*HOW TO COMPLETE THIS TASK:* In the records below, find the line with "Definition receipt_invalid (id" and the line with "MkExecution (ex_id e) (ex_kind e) (ex_cancellable e) (ex_status". Print both exactly, along with every line between them, and no other line.

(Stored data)
◇ ◇ ◇ ◇
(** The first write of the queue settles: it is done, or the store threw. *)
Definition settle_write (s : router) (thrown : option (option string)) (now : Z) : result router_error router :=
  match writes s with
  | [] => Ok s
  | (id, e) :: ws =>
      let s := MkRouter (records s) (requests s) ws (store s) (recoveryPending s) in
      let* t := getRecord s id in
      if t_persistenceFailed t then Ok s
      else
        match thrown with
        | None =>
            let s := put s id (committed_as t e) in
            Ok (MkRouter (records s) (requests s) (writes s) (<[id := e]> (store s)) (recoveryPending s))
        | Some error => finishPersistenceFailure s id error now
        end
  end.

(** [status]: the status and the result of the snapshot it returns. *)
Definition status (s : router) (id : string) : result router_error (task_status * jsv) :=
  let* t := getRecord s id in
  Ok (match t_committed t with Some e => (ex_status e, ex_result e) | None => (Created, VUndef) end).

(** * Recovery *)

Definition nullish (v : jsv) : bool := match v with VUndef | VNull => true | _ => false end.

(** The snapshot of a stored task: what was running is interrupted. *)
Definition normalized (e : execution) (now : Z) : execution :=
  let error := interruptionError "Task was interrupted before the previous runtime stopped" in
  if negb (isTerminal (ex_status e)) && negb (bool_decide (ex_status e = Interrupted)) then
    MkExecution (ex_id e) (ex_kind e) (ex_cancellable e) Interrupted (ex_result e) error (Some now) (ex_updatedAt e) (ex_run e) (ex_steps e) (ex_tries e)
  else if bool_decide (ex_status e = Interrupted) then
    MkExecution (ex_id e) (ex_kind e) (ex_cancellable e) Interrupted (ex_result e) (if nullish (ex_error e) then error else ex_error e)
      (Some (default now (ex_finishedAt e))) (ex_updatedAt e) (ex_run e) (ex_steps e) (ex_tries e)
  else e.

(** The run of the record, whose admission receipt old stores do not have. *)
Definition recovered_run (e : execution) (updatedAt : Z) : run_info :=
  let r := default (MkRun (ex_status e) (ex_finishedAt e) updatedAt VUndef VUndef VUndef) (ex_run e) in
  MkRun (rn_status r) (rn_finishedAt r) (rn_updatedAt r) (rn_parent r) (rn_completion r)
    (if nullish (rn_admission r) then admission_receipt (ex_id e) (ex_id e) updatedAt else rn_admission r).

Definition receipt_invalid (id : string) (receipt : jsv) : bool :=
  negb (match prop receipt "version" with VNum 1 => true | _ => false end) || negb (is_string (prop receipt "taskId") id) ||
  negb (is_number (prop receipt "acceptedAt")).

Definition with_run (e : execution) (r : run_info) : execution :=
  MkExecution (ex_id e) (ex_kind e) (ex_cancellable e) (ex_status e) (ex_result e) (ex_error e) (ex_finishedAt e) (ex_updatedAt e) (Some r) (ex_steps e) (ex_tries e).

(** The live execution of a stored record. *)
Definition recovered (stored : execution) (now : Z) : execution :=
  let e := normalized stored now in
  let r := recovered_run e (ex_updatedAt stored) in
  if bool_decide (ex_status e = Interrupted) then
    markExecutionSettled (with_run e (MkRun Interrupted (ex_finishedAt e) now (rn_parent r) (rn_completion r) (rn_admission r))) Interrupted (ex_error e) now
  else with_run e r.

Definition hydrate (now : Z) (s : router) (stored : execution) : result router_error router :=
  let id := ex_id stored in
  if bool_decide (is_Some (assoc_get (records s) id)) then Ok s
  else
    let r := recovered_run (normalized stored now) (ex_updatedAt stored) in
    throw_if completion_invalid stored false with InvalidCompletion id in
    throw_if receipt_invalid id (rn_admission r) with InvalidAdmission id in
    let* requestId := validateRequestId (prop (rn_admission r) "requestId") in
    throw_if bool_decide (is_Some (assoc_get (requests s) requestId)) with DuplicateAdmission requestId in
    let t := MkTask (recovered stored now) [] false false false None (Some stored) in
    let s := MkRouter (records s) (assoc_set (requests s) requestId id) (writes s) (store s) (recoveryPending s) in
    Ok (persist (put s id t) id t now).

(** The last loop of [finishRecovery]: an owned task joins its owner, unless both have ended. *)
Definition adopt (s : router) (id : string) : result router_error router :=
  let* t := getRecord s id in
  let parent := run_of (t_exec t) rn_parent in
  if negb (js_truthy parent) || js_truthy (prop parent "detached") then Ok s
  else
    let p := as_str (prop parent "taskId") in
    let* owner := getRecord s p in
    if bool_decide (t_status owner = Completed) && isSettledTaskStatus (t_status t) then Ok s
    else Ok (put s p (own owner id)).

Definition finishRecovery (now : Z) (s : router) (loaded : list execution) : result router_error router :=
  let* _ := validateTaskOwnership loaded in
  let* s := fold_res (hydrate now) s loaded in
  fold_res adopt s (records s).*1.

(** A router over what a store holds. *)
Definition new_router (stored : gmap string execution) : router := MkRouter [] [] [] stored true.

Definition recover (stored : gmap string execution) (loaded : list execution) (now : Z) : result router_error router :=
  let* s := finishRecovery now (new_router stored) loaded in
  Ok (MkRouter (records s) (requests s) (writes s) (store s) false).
◇ ◇ ◇ ◇
*YOUR RESPONSE:*
Definition receipt_invalid (id : string) (receipt : jsv) : bool :=
  negb (match prop receipt "version" with VNum 1 => true | _ => false end) || negb (is_string (prop receipt "taskId") id) ||
  negb (is_number (prop receipt "acceptedAt")).

Definition with_run (e : execution) (r : run_info) : execution :=
  MkExecution (ex_id e) (ex_kind e) (ex_cancellable e) (ex_status e) (ex_result e) (ex_error e) (ex_finishedAt e) (ex_updatedAt e) (Some r) (ex_steps e) (ex_tries e).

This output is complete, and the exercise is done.